**ACTIVITY**
Every line below that holds the string "IsRegister" should be copied.

BEGIN RECORD SET

(** A location is its kind and its payload. *)
Lemma location_inj l l' :
  inU kBitsPerWord l -> inU kBitsPerWord l' ->
  Location.kind l = Location.kind l' -> Location.payload l = Location.payload l' -> l = l'.
Proof.
  intros Hl Hl' Ek Ep. destruct location_fields as (Hfk & Hfp & _). unfold Location.kind, Location.payload in *.
  rewrite !decode_field in Ek, Ep by done.
  cbn [BitField.position BitField.size Location.KindField Location.PayloadField] in *.
  unfold field in *. change Location.kKindBitsPos with 0 in *. change Location.kKindBitsSize with 5 in *.
  change Location.kPayloadBitsPos with 5 in *.
  assert (forall x, inU kBitsPerWord x ->
    x = Z.lor (Z.land (Z.shiftr x 0) (Z.ones 5)) (Z.shiftl (Z.land (Z.shiftr x 5) (Z.ones Location.kPayloadBitsSize)) 5)) as Hx.
  { intros x Hx. unfold Location.kPayloadBitsSize. change Location.kPayloadBitsPos with 5.
    destruct word_cases as [E|E]; rewrite E in *; cbn [Z.sub]; bitblast. }
  rewrite (Hx l Hl), (Hx l' Hl'). congruence.
Qed.

Lemma payload_range l : inU Location.kPayloadBitsSize (Location.payload l).
Proof.
  destruct location_fields as (_ & Hfp & _). unfold Location.payload. rewrite decode_field by done.
  apply field_range. destruct Hfp as (_ & ? & _). cbn in *. lia.
Qed.

(** A slot's payload is its base and its index. *)
Lemma payload_inj p p' :
  inU Location.kPayloadBitsSize p -> inU Location.kPayloadBitsSize p' ->
  BitField.decode Location.StackSlotBaseField p = BitField.decode Location.StackSlotBaseField p' ->
  BitField.decode Location.StackIndexField p = BitField.decode Location.StackIndexField p' -> p = p'.
Proof.
  intros Hp Hp' Eb Ei. destruct location_fields as (_ & _ & Hfb & Hfi). rewrite !decode_field in Eb, Ei by done.
  cbn [BitField.position BitField.size Location.StackSlotBaseField Location.StackIndexField] in *. unfold field in *.
  assert (forall x, inU Location.kPayloadBitsSize x ->
    x = Z.lor (Z.land (Z.shiftr x 0) (Z.ones Location.kBitsForBaseReg))
      (Z.shiftl (Z.land (Z.shiftr x Location.kBitsForBaseReg) (Z.ones Location.kBitsForStackIndex)) Location.kBitsForBaseReg)) as Hx.
  { intros x Hx. unfold Location.kBitsForStackIndex, Location.kPayloadBitsSize, Location.kBitsForBaseReg in *.
    change Location.kPayloadBitsPos with 5 in *.
    destruct word_cases as [E|E]; rewrite E in *; cbn [Z.sub Z.eqb] in *; cbn in *; bitblast. }
  rewrite (Hx p Hp), (Hx p' Hp'). congruence.
Qed.

Lemma classify_reg l r :
  classify l = Some (WReg r) ->
  inU kBitsPerWord l /\ Location.IsRegister l = true /\ Location.payload l = r /\ inU 5 r /\ reserved r = false.
Proof.
  unfold classify. destruct ((0 <=? l) && (l <? 2 ^ kBitsPerWord)) eqn:El; [cbn [negb]|done].
  apply andb_true_iff in El as [?%Z.leb_le ?%Z.ltb_lt]. destruct (Location.IsRegister l); [|by repeat case_match].
  destruct ((Location.payload l <? 32) && negb (reserved (Location.payload l))) eqn:E; [|done]. intros [= <-].
  apply andb_true_iff in E as [E1%Z.ltb_lt E2%negb_true_iff]. pose proof (payload_range l) as [? _].
  split_and!; [done..| |done]. by split.
Qed.

Lemma classify_slot l i :
  classify l = Some (WSlot i) ->
  inU kBitsPerWord l /\ Location.IsRegister l = false /\ Location.IsStackSlot l = true /\ slot_in i = true /\
  BitField.decode Location.StackSlotBaseField (Location.payload l) = Reg.FP /\
  BitField.decode Location.StackIndexField (Location.payload l) - Location.kStackIndexBias = i.
Proof.
  unfold classify. destruct ((0 <=? l) && (l <? 2 ^ kBitsPerWord)) eqn:El; [cbn [negb]|done].
  apply andb_true_iff in El as [?%Z.leb_le ?%Z.ltb_lt]. destruct (Location.IsRegister l); [by case_match|].
  destruct (Location.IsStackSlot l); [|done]. cbv zeta.
  destruct (_ && slot_in _) eqn:E; [|done]. intros [= <-]. apply andb_true_iff in E as [E1%Z.eqb_eq E2].
  split_and!; done.
Qed.

Lemma classify_valid l w : classify l = Some w -> valid w.
Proof. destruct w; [intros Hc%classify_reg|intros Hc%classify_slot]; cbn; tauto. Qed.

Lemma classify_inj l l' w : classify l = Some w -> classify l' = Some w -> l = l'.
Proof.
  destruct w as [r|i].
  - intros (Hl & Hk & Hp & _)%classify_reg (Hl' & Hk' & Hp' & _)%classify_reg.
    apply location_inj; [done..| |congruence].
    unfold Location.IsRegister in *. apply Z.eqb_eq in Hk, Hk'. congruence.
  - intros (Hl & _ & Hk & _ & Hb & Hi)%classify_slot (Hl' & _ & Hk' & _ & Hb' & Hi')%classify_slot.
    apply location_inj; [done..| |].
    + unfold Location.IsStackSlot in *. apply Z.eqb_eq in Hk, Hk'. congruence.
    + apply payload_inj; [apply payload_range..|congruence|lia].
Qed.

(** The location word of an allocatable register. *)
Lemma classify_register r l :
  inU 5 r -> reserved r = false -> Location.MachineRegisterLocation Location.kRegister r = Ok l -> classify l = Some (WReg r).
Proof.
  intros Hr Hn E. change (Location.RegisterLocation r = Ok l) in E. unfold Location.RegisterLocation in E.
  destruct (mkLocation_spec Location.kRegister r) as (l' & E' & Hl & Hk & Hp & _); [done| |].
  { apply (inU_mono 5); [done|]. unfold Location.kPayloadBitsSize. change Location.kPayloadBitsPos with 5.
    destruct word_cases as [-> | ->]; lia. }
  assert (l = l') as -> by congruence. destruct Hl as [Hl0 Hl1]. unfold classify.
  rewrite (proj2 (Z.leb_le 0 l')), (proj2 (Z.ltb_lt _ _)) by done. cbn [andb negb].
  unfold Location.IsRegister. rewrite Hk, Z.eqb_refl, Hp, Hn. destruct Hr as [? Hr].
  by rewrite (proj2 (Z.ltb_lt r 32)).
Qed.

(** ** The frame *)

Definition slot_addr (σ : mach) (i : Z) : Z := σ.1 Reg.FP + i * kWordSize.

Definition get (σ : mach) (w : wloc) : Z :=
  match w with WReg r => σ.1 r | WSlot i => word_at σ.2 (slot_addr σ i) end.

(** The value of a location; words that are no location have none. *)
Definition val (σ : mach) (l : Z) : Z := match classify l with Some w => get σ w | None => 0 end.

(** The stack pointer of the frame when nothing is spilled, and the frame's end. *)
Definition base_sp (σ : mach) : Z := slot_addr σ dist.
Definition top_sp (σ : mach) : Z := slot_addr σ (dist + depth).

END RECORD SET

**EXERCISE OUTPUT**
  inU kBitsPerWord l /\ Location.IsRegister l = true /\ Location.payload l = r /\ inU 5 r /\ reserved r = false.
  apply andb_true_iff in El as [?%Z.leb_le ?%Z.ltb_lt]. destruct (Location.IsRegister l); [|by repeat case_match].
  inU kBitsPerWord l /\ Location.IsRegister l = false /\ Location.IsStackSlot l = true /\ slot_in i = true /\
  apply andb_true_iff in El as [?%Z.leb_le ?%Z.ltb_lt]. destruct (Location.IsRegister l); [by case_match|].
    unfold Location.IsRegister in *. apply Z.eqb_eq in Hk, Hk'. congruence.
  unfold Location.IsRegister. rewrite Hk, Z.eqb_refl, Hp, Hn. destruct Hr as [? Hr].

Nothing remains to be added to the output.